(** C6, the claim refuted.  When the queue cannot be reached, so that
    enqueuing the probe job raises, the result is none of the four of the
    design: it is a fifth one, a failed connection. *)
Lemma enqueue_failure_is_a_fifth_result :
  test_queue_connection (Raised (PyException "Connection refused"))
    (Returned PNone)
  = (false, "Queue connection failed: Connection refused")
  /\ ~ (exists r : HealthProbeResult,
          test_queue_connection (Raised (PyException "Connection refused"))
            (Returned PNone) = report r).
Proof.
  split; [reflexivity|].
  intros [[|v|m|] H]; cbn in H; discriminate H.
Qed.

(** ** The progress poll: every way a tick can go *)

Lemma bind_returned {A B} (m : script A) (k : A -> script B) s s1 out a :
  m s = (s1, out, Returned a) ->
  bind m k s = let '(s2, out2, r) := k a s1 in (s2, (out ++ out2)%list, r).
Proof. unfold bind. by intros ->. Qed.

Lemma st_progress_cases w q (s : gmap string sval) :
  st_progress w q s
  = match w q with
    | Some e => (s, [], Raised e)
    | None => (s, [UiProgress q], Returned tt)
    end.
Proof. unfold st_progress. by destruct (w q). Qed.

Lemma progress_then_two w q a b (s : gmap string sval) :
  bind (st_progress w q) (fun _ => bind (emit a) (fun _ => emit b)) s
  = match w q with
    | Some e => (s, [], Raised e)
    | None => (s, [UiProgress q; a; b], Returned tt)
    end.
Proof. unfold bind at 1. rewrite st_progress_cases. by destruct (w q). Qed.

(** The 'In Progress' branch either renders its page or raises before
    rendering anything, and leaves the session state alone. *)
Lemma render_in_progress_cases w (d : gmap string pyval)
  (s : gmap string sval) :
  (exists q, render_in_progress w d s = (s, in_progress_page d q, Returned tt))
  \/ (exists e, render_in_progress w d s = (s, [], Raised e)).
Proof.
  unfold render_in_progress, in_progress_page.
  destruct (py_gt_zero (dict_get d "total" (PInt 0))) as [positive|e] eqn:Hg;
    [|right; eexists; reflexivity].
  erewrite bind_pure; last reflexivity.
  destruct (if positive
            then py_truediv (dict_get d "processed" (PInt 0))
                   (dict_get d "total" (PInt 0))
            else Returned 0%Q) as [q|e] eqn:Hq;
    [|right; eexists; reflexivity].
  erewrite bind_pure; last reflexivity.
  rewrite progress_then_two. destruct (w q) as [e|]; eauto.
Qed.

Lemma render_complete_cases w (d : gmap string pyval) (s : gmap string sval) :
  render_complete w d s
  = match w 1%Q with
    | Some e => (s, [], Raised e)
    | None => (delete "task_id" s, complete_page d, Returned tt)
    end.
Proof.
  unfold render_complete, complete_page, bind at 1.
  rewrite st_progress_cases. by destruct (w 1%Q).
Qed.

(** The four ways the guarded branches can end when a handle is held. *)
Lemma guarded_render_cases w (d : gmap string pyval)
  (s : gmap string sval) id :
  s !! "task_id" = Some id ->
  let r := try_except (render_result w d) on_error s in
  r = (s, [], Returned tt)
  \/ (exists q, r = (s, in_progress_page d q, Returned tt))
  \/ (exists m, r = (delete "task_id" s, [UiError m], Returned tt))
  \/ r = (delete "task_id" s, complete_page d, Returned tt).
Proof.
  intros H r. subst r. unfold render_result.
  destruct (py_eq_str (dict_get d "status" PNone) "In Progress").
  { destruct (render_in_progress_cases w d s) as [[q Hq] | [e He]].
    - right; left. exists q. by apply try_except_returned.
    - right; right; left. eexists.
      erewrite try_except_raised; last exact He.
      by apply on_error_held with (id := id). }
  destruct (py_eq_str (dict_get d "status" PNone) "Complete").
  { pose proof (render_complete_cases w d s) as Hc.
    destruct (w 1%Q) as [e|].
    - right; right; left. eexists.
      erewrite try_except_raised; last exact Hc.
      by apply on_error_held with (id := id).
    - right; right; right. by apply try_except_returned. }
  destruct (py_eq_str (dict_get d "status" PNone) "Failed").
  { right; right; left. eexists. apply failed_disposes. }
  by left.
Qed.

(** The ways one poll can end: nothing happens; the placeholders are
    ensured and nothing or the progress page is rendered; or the handle is
    removed after an error message or the completion page. *)
Lemma poll_cases w read (s : gmap string sval) :
  let r := check_task_status w read s in
  r = (s, [], Returned tt)
  \/ (is_Some (s !! "task_id")
      /\ (r = (with_containers s, [], Returned tt)
          \/ (exists d q,
                r = (with_containers s, in_progress_page d q, Returned tt))
          \/ (exists m,
                r = (delete "task_id" (with_containers s), [UiError m],
                     Returned tt))
          \/ (exists d,
                r = (delete "task_id" (with_containers s), complete_page d,
                     Returned tt)))).
Proof.
  intros r. subst r.
  destruct (s !! "task_id") as [id|] eqn:H;
    [|left; by apply check_task_status_idle].
  right. split; [eauto|].
  rewrite (check_task_status_held _ _ _ _ H).
  destruct read as [[d|]|e]; [| by left | right; right; left; eauto].
  destruct (dict_truthy d); [|by left].
  destruct (guarded_render_cases w d (with_containers s) id
              (with_containers_lookup_present s _ _ H))
    as [-> | [[q ->] | [[m ->] | ->]]]; eauto 8.
Qed.

Lemma with_containers_lookup_task_id (s : gmap string sval) :
  with_containers s !! "task_id" = s !! "task_id".
Proof.
  unfold with_containers, add_default.
  repeat match goal with
         | |- context [match ?m !! ?k with _ => _ end] =>
             destruct (m !! k) eqn:?
         end;
    rewrite ?lookup_insert_ne by done; reflexivity.
Qed.

Lemma lookup_delete_task_id_other (s : gmap string sval) k v :
  k <> "task_id" -> s !! k = Some v ->
  delete "task_id" (with_containers s) !! k = Some v.
Proof.
  intros Hk H. rewrite lookup_delete_ne by done.
  by apply with_containers_lookup_present.
Qed.

(** X1.  A poll never lets an exception escape, whatever the store read
    and the widget do; it keeps every session entry other than the handle
    as it was; and the handle is afterwards either the one held before or
    gone: a poll never creates or replaces a handle. *)
Theorem poll_returns_and_frames_session w read (s : gmap string sval) :
  let r := check_task_status w read s in
  r.2 = Returned tt
  /\ (forall k v, k <> "task_id" -> s !! k = Some v -> r.1.1 !! k = Some v)
  /\ (r.1.1 !! "task_id" = s !! "task_id" \/ r.1.1 !! "task_id" = None).
Proof.
  intros r. subst r.
  destruct (poll_cases w read s)
    as [-> | (_ & [-> | [(d & q & ->) | [(m & ->) | (d & ->)]]])];
    cbn [fst snd]; (split; [reflexivity|]); split;
    try (intros k v Hk Hv;
         first [ exact Hv
               | by apply with_containers_lookup_present
               | by apply lookup_delete_task_id_other ]);
    first [ by left
          | left; apply with_containers_lookup_task_id
          | right; apply lookup_delete_eq ].
Qed.

Lemma errors_of_in_progress_page d q : errors_of (in_progress_page d q) = [].
Proof. reflexivity. Qed.

Lemma errors_of_complete_page d : errors_of (complete_page d) = [].
Proof. reflexivity. Qed.

(** X2.  Whenever a poll renders an error message, the handle is gone
    from the session state afterwards and no progress value was rendered
    in that tick: an error always ends the tracking. *)
Theorem rendered_error_means_disposed w read (s : gmap string sval) :
  let r := check_task_status w read s in
  errors_of r.1.2 <> [] ->
  r.1.1 !! "task_id" = None /\ fractions_of r.1.2 = [].
Proof.
  intros r. subst r.
  destruct (poll_cases w read s)
    as [-> | (_ & [-> | [(d & q & ->) | [(m & ->) | (d & ->)]]])];
    cbn [fst snd]; intros Herr;
    try (exfalso; apply Herr; reflexivity).
  split; [apply lookup_delete_eq | reflexivity].
Qed.

Lemma rendered_error_means_disposed_witness :
  let r := check_task_status progress_in_range (found failed_snapshot)
             (session_holding "t1") in
  r.1.1 !! "task_id" = None /\ fractions_of r.1.2 = [].
Proof.
  apply (rendered_error_means_disposed progress_in_range
           (found failed_snapshot) (session_holding "t1")).
  vm_compute. discriminate.
Defined.

(** X3.  A poll never drops the handle silently: if a handle was held
    before the poll and is gone after it, the poll rendered something (an
    error message or the completion page). *)
Theorem disposal_is_never_silent w read (s : gmap string sval) id :
  let r := check_task_status w read s in
  s !! "task_id" = Some id ->
  r.1.1 !! "task_id" = None ->
  r.1.2 <> [].
Proof.
  intros r H. subst r.
  destruct (poll_cases w read s)
    as [-> | (_ & [-> | [(d & q & ->) | [(m & ->) | (d & ->)]]])];
    cbn [fst snd]; intros Hgone; try discriminate.
  - congruence.
  - rewrite with_containers_lookup_task_id in Hgone. congruence.
Qed.

Lemma disposal_is_never_silent_witness :
  let r := check_task_status progress_in_range (found complete_snapshot)
             (session_holding "t1") in
  r.1.2 <> [].
Proof.
  apply (disposal_is_never_silent progress_in_range (found complete_snapshot)
           (session_holding "t1") (STaskId "t1")).
  - reflexivity.
  - vm_compute. reflexivity.
Defined.

(** X4.  Without a handle the tracker stays idle under polling: any
    sequence of ticks, whatever the store would answer, renders nothing at
    any tick and leaves the session state exactly as it was. *)
Theorem idle_is_absorbing w reads (s : gmap string sval) :
  s !! "task_id" = None ->
  poll_ticks w reads s = (s, map (fun _ => []) reads).
Proof.
  intros H. induction reads as [|read rest IH]; [reflexivity|].
  rewrite (poll_ticks_cons w read rest s s [] (Returned tt))
    by (by apply check_task_status_idle).
  rewrite IH. reflexivity.
Qed.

EXERCISE BRIEF:
Out of the records above, pull the lines that include the word "completion".

ANSWER BELOW:
    removed after an error message or the completion page. *)
    error message or the completion page). *)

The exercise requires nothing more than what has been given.